Several badges are effectively a "negative" tag on a user. For example, Peer Pressure is a permanent mark that a user had a post with unusually high numbers of downvotes at one point; the fact that they deleted it may be encouraging, but if they'd baited other users to delete it (or better still, edited it so that it attracted upvotes to cancel out the downvotes), there'd be no such black mark in the user's profile.
There are some other similar badges:
- the Fanatic family (indicating that a user wastes time on Stack Exchange continuously rather than taking breaks), which could potentially cause problems for future employment (I know that I intentionally have to take a break every now and then rather than risk getting anywhere near being awarded the badge, in case it causes trouble for me in future);
- Famous Question, on many sites, is an indicator that you submitted a question that's excessively subjective and not a good fit for the site (these questions tend to get more views), and the badge can be followed to find the offending question in question;
- Promotor/Investor without a matching Altruist/Benefactor can give the impression that you don't award bounties, making your future bounties less valuable (and can happen naturally if no answers are given to the question); this is a lesser issue because it's not permanent, but it can still be an issue temporarily
- Tumbleweed implies that a user has asked a low (but not "very low") quality, uninteresting question, which is typically a bad thing
- The Publicist family implies that a user has used Stack Exchange referral links; this is (perhaps unsurprisingly) seen very negatively by many people outside Stack Exchange
Finally, the badge that prompted me to ask this question:
- Scholar, on a site where accepting answers is deemed to actively drive away users from the site (source: 1 2)

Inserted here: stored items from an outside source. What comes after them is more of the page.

(** C21: A code with a leading zero is sorted by its decimal value, but the
    constant is declared with an octal literal: [010] is sorted as [10]
    and declared as [8]. *)
Theorem code_leading_zero m ds :
  comment_safe m → strip (m_code m) = "0"%char :: ds → ds ≠ [] →
  Forall (λ c, isoctal c = true) ds → (radix_value 8 ds < 2^32)%Z →
  ∃ s, declares (output_line m) (to_java_id (strip (m_name m))) s ∧
       java_int_value s = Some (wrap32 (radix_value 8 ds)) ∧ code_key m = Some (decimal_value ds).
Proof.
  intros Hm Hs Hne Hd Hb. exists ("0"%char :: ds). split_and!.
  - rewrite <- Hs. by apply output_line_declares.
  - by apply java_int_value_octal.
  - unfold code_key. rewrite Hs, py_int_digits; [done|done|].
    constructor; [done|]. eapply Forall_impl; [exact Hd|]. by intros c [? _]%andb_true_iff.
Qed.

(** C22: A code of [2^31] or more is accepted by [int()] and sorted, but
    the constant is declared with a literal javac rejects. *)
Theorem code_too_large m w :
  comment_safe m → strip (m_code m) = w → w ≠ [] → Forall (λ c, isdigit c = true) w →
  head w ≠ Some "0"%char → (2^31 ≤ decimal_value w)%Z →
  ∃ s, declares (output_line m) (to_java_id (strip (m_name m))) s ∧
       java_int_value s = None ∧ code_key m = Some (decimal_value w).
Proof.
  intros Hm Hs Hne Hw Hz Hb. exists w. split_and!.
  - rewrite <- Hs. by apply output_line_declares.
  - rewrite java_int_value_decimal by auto. change (radix_value 10 w) with (decimal_value w).
    rewrite bool_decide_false; [done|lia].
  - unfold code_key. by rewrite Hs, py_int_digits.
Qed.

I recently accidentally misclicked on an "accept" button (on my own solution, at that!), and got the Scholar badge, even though I've been arguing that accepting answers is a bad thing for the Code Golf site (basically because we expect every question to have multiple good answers, and accepting one makes other people feel like their contributions aren't wanted), and although I undid the accept as soon as I realised, the badge is now stuck there permanently, making me look somewhat hypocritical. (I guess I could delete and recreate my account; getting back to 20k rep might be fun. However, it would likely cause confusion as a result of all the disassociated posts, and I'm not keen on causing that much harm to the site.)
I can see several potential fixes to this problem: allowing users to opt out of receiving specific badges just like they can opt out of receiving Winter Bash hats; allowing users to recalculate their badges to remove ones that they no longer meet conditions for (thus allowing users to redeem themselves from, say, Peer Pressure or Scholar badges, although probably not Fanatic); or at least warning users before they do something that will gain a badge that they may not want. Do we need to do something to deal with this problem? If so, what should it be?